== Segment start ==

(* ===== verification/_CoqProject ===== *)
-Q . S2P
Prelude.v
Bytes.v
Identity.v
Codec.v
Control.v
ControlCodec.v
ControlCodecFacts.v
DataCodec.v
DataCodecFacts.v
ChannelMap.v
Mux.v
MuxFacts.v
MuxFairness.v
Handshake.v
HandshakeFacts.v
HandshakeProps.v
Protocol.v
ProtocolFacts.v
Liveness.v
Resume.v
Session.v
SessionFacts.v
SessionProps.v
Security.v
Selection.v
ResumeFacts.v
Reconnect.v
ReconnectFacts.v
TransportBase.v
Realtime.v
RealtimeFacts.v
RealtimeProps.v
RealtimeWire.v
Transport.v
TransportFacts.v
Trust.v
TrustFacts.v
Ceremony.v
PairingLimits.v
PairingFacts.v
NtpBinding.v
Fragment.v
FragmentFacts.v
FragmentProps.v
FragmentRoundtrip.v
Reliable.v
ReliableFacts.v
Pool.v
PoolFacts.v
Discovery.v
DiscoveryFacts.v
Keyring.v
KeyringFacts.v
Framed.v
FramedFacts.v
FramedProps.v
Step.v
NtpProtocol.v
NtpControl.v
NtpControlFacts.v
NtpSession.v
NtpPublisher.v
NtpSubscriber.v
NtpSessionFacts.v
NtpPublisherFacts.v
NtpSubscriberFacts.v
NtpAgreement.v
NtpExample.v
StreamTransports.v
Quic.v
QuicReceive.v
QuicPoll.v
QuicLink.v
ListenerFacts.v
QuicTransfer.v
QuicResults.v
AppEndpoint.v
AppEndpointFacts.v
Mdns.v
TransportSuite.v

== Segment end ==

-- TASK DIRECTIONS --
Every single line in the records above must be written out exactly.

-- TASK RESPONSE --
(* ===== verification/_CoqProject ===== *)
-Q . S2P
Prelude.v
Bytes.v
Identity.v
Codec.v
Control.v
ControlCodec.v
ControlCodecFacts.v
DataCodec.v
DataCodecFacts.v
ChannelMap.v
Mux.v
MuxFacts.v
MuxFairness.v
Handshake.v
HandshakeFacts.v
HandshakeProps.v
Protocol.v
ProtocolFacts.v
Liveness.v
Resume.v
Session.v
SessionFacts.v
SessionProps.v
Security.v
Selection.v
ResumeFacts.v
Reconnect.v
ReconnectFacts.v
TransportBase.v
Realtime.v
RealtimeFacts.v
RealtimeProps.v
RealtimeWire.v
Transport.v
TransportFacts.v
Trust.v
TrustFacts.v
Ceremony.v
PairingLimits.v
PairingFacts.v
NtpBinding.v
Fragment.v
FragmentFacts.v
FragmentProps.v
FragmentRoundtrip.v
Reliable.v
ReliableFacts.v
Pool.v
PoolFacts.v
Discovery.v
DiscoveryFacts.v
Keyring.v
KeyringFacts.v
Framed.v
FramedFacts.v
FramedProps.v
Step.v
NtpProtocol.v
NtpControl.v
NtpControlFacts.v
NtpSession.v
NtpPublisher.v
NtpSubscriber.v
NtpSessionFacts.v
NtpPublisherFacts.v
NtpSubscriberFacts.v
NtpAgreement.v
NtpExample.v
StreamTransports.v
Quic.v
QuicReceive.v
QuicPoll.v
QuicLink.v
ListenerFacts.v
QuicTransfer.v
QuicResults.v
AppEndpoint.v
AppEndpointFacts.v
Mdns.v
TransportSuite.v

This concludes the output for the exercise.